=== Exercise inputs ===

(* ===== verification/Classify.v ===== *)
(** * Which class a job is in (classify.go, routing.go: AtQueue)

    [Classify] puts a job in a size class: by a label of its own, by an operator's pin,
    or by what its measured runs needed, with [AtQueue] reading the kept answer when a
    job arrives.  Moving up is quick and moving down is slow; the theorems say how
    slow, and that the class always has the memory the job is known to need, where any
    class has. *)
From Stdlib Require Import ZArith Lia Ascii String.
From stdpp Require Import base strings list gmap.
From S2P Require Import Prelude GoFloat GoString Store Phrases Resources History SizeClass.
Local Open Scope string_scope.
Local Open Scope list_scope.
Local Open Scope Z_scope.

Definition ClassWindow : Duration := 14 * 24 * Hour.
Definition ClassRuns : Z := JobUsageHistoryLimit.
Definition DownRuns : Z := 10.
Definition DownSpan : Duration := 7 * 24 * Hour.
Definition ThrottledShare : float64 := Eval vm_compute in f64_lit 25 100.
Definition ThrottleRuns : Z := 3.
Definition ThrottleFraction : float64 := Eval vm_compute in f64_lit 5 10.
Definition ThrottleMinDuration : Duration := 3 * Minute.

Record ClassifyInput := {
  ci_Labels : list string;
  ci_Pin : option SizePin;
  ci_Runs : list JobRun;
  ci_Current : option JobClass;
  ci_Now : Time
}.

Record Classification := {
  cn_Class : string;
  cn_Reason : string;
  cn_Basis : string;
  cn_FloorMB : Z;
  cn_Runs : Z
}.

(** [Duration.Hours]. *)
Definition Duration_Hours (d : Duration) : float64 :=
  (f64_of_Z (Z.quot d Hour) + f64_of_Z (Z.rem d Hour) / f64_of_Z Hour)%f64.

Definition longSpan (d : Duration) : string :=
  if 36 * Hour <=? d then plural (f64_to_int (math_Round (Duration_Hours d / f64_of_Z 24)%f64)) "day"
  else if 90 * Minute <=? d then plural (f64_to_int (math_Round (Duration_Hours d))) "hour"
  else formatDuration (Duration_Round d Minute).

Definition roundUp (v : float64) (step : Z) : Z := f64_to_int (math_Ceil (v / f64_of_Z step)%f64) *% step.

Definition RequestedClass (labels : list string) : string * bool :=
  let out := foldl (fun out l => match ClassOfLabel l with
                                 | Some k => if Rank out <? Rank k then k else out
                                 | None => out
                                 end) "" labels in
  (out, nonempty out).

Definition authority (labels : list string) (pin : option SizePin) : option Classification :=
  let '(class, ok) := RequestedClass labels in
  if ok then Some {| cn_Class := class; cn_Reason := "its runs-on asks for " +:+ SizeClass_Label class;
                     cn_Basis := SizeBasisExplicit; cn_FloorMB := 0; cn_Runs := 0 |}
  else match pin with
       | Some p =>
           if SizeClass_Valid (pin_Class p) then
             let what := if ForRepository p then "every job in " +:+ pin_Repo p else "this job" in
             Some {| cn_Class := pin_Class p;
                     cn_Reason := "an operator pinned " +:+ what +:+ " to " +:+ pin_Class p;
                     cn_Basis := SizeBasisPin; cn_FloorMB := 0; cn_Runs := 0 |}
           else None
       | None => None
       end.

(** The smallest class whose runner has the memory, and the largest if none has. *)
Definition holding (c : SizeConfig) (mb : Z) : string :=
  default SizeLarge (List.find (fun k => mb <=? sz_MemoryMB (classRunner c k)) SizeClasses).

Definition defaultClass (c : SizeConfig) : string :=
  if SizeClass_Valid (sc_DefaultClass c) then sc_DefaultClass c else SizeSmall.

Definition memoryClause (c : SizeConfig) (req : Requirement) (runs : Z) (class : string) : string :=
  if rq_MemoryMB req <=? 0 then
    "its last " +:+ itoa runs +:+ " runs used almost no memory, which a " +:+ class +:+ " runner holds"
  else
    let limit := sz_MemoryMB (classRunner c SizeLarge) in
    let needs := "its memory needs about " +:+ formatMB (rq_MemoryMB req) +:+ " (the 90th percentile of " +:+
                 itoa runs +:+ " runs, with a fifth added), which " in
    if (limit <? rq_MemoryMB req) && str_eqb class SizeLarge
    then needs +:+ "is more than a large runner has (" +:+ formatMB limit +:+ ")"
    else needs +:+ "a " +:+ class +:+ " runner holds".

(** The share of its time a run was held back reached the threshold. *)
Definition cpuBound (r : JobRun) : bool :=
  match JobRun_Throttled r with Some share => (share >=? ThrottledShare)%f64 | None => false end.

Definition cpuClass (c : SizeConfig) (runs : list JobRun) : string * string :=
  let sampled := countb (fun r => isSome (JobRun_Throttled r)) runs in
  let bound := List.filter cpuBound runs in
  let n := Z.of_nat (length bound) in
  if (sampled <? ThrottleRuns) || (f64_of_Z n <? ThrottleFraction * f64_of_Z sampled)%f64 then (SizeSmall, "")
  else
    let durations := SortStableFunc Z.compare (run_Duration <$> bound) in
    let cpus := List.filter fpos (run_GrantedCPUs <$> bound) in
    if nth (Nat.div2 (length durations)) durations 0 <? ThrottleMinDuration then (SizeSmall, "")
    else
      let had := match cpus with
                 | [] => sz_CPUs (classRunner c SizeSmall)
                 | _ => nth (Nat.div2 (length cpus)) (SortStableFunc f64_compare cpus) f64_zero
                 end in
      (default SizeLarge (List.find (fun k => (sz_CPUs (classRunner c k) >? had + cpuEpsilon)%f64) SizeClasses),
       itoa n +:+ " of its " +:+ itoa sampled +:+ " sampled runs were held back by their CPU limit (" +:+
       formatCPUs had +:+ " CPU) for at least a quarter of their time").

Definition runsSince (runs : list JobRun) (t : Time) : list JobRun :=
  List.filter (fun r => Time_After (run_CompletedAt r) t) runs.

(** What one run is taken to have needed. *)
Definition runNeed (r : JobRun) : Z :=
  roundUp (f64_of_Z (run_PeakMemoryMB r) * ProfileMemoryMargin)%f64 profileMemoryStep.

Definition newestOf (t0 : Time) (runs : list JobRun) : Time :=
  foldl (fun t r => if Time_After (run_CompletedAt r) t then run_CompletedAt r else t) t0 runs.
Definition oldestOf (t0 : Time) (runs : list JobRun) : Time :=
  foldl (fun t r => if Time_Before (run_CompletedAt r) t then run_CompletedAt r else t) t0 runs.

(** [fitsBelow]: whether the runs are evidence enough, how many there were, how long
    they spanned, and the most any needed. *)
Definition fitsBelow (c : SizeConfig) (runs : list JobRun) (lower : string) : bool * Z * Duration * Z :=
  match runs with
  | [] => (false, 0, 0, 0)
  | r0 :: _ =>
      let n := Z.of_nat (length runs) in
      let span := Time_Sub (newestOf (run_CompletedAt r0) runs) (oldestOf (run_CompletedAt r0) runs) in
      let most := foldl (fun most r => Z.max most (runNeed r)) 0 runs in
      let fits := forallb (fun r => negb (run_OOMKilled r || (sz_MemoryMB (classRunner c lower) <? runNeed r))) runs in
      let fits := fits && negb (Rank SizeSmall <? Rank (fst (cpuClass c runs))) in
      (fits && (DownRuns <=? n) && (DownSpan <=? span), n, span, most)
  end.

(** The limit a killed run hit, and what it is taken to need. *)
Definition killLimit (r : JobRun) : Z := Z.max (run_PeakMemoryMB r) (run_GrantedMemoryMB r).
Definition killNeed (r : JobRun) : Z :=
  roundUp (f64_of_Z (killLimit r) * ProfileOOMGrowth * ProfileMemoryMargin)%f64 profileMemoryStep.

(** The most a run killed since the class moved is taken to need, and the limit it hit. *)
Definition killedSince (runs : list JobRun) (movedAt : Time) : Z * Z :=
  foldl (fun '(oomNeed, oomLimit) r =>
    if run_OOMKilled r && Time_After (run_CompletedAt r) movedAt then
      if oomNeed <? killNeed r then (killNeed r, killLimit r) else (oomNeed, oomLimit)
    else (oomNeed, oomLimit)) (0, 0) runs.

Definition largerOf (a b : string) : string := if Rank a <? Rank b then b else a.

===

Description of the task: From the entries above, give again exactly the lines running from the line with "else match pin with" to the line with "cn_Basis := SizeBasisPin;"; include both of those lines.

Task result:
  else match pin with
       | Some p =>
           if SizeClass_Valid (pin_Class p) then
             let what := if ForRepository p then "every job in " +:+ pin_Repo p else "this job" in
             Some {| cn_Class := pin_Class p;
                     cn_Reason := "an operator pinned " +:+ what +:+ " to " +:+ pin_Class p;
                     cn_Basis := SizeBasisPin; cn_FloorMB := 0; cn_Runs := 0 |}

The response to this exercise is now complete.